Evangelism comes from a Greek term that means “spreading the good news.” That’s what a business evangelist does—spreads the good news about a product or service. Good news, in this case, is not about margins or money but for improving people’s lives.
I started my career evangelising the good news of Macintosh—how it improved creativity and productivity. I’m ending my career evangelizing the good news of Canva—how it has democratized design so that everyone can communicate better.
Between these two bookends, I’ve learned about spreading the good news, and I offer these tips to help you become a great evangelist.
Find, create, or affiliate with something great.
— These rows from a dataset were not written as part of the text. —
(** The miss branch, for an input whose normal form is neither a registered
    phrase nor the name of a property of [Object.prototype]: the input is
    reported as unknown, the whole registry is listed, false is returned and
    no entry is run. *)
Lemma unknown_command_reported env commandText :
  getProperty (TextOnly.VOICE_COMMANDS env) (trim (toLowerCase commandText))
  = Undefined ->
  (forall s,
      TextOnly.executeVoiceCommand env commandText s
      = (Ret false,
         mkState (fs s) (stdin s)
           (trace s ++
              [Log (voiceCommandLine commandText);
               Log (tpl ["❓ Unknown command: "; dq; utf8 commandText; dq]);
               Log "💡 Try one of these commands:";
               Log (tpl [nl; "🎙️  Available Voice Commands:"; nl])]
              ++ listingTextOnly env
              ++ [Log (tpl [nl; "💡 Tip: Commands are case-insensitive"])])))
  /\ (forall config,
         Voice.executeVoiceCommand env commandText config
         = (log (voiceCommandLine commandText) ;;
            log (tpl ["❓ Unknown command: "; dq; utf8 commandText; dq]) ;;
            Voice.speakResponse env
              (JString "I didn't understand that command. Try asking for help.")
              config ;;
            log "💡 Try one of these commands:" ;;
            Voice.showAvailableCommands env ;;
            ret false)).
Proof.
  intros Hmiss.
  assert (Hmiss' : getProperty (Voice.VOICE_COMMANDS env)
                     (trim (toLowerCase commandText)) = Undefined).
  { revert Hmiss. unfold getProperty.
    generalize (trim (toLowerCase commandText)). intros key.
    unfold TextOnly.VOICE_COMMANDS, Voice.VOICE_COMMANDS. cbn [ownProperty].
    do 11 (destruct (String.eqb _ key); [discriminate |]).
    destruct (existsb (String.eqb key) objectPrototypeKeys);
      [discriminate | reflexivity]. }
  split.
  - intros s. unfold TextOnly.executeVoiceCommand. rewrite Hmiss.
    unfold voiceCommandLine. run.
    rewrite showAvailableCommands_TextOnly. run. tidy. reflexivity.
  - intros config. unfold Voice.executeVoiceCommand. rewrite Hmiss'.
    reflexivity.
Qed.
It’s easy to spread the good news if you actually have good news. It’s hard to evangelize crap. So the starting point of evangelism is to work with a product or service that is honestly and objectively great. This recommendation seems like a “duhism” as in “Duh, of course, I want to evangelize something great.” But wanting something great is not the same as having something great, so be picky.
Localize your pitch.
You may have generally applicable great news such as innovation, productivity, and creativity, but people don’t define their needs in such broad terms. They want to know how they can improve their individual lives. “Macintosh enables you to use a personal computer” is more compelling than “Macintosh is a new paradigm of computing.” Or, to use a medical example, if you have a migraine headache, you’re not looking for a way to foster a healthy society. You want to stop the pounding in your head.
Look for agnostics, ignore atheists.
My experience is that it’s hard to convert someone from one religion to another. It’s much easier to convert someone who has no religion. Evangelizing someone to use Canva who is a Photoshop power user is hard because that person has so much invested (time, money, and ego) in Photoshop. On the other hand, someone who hasn’t created many graphics at all is easier because it empowers them to do something they could not do before.
Let people test drive your good news.
It’s good to assume that your customers are smart. The ramification of this is that you don’t try to bludgeon them into seeing “your way.” Rather, you should enable them to “test drive” your product or service and then decide for themselves. You often encounter this as a demo version of software or limited-time trial. You are essentially saying, “You are smart. You try what I have and then decide.”
Provide an easy, safe first step.
Don’t get me wrong: you are trying to change people’s minds and behavior. This is scary for them, so don’t ask them to take a risky first step. You want to provide a slippery slope rather than an intimidating wall. “I’m not asking you to convert your entire IT infrastructure to Macintosh. Just use it to do your desktop publishing,” was a pitch that worked well—although, in complete honesty, it took us a few years to realize that this was the right approach.
Ignore pedigrees and titles.
The people with impressive pedigrees and titles are most resistant to change. It’s tempting to want to bag the “elephant” or the “reference account,” but the odds of success are low because they usually wish to preserve the status quo. It’s the intern, temp, summer hire, new hire, and entry-level employees who are often the most open to change because they are not yet set in their ways and, because they are doing the real work, understand the goodness of your good news.
I’m not saying that evangelism is the only way to make a product or service successful, but it is a way that has worked for Apple, Canva, and many companies with “good news.” The technique starts with a great product or service and high regard for the intelligence of your prospective customer. Then, by using these techniques to find and facilitate their love of your product, you can show them the good news and become a great evangelist too.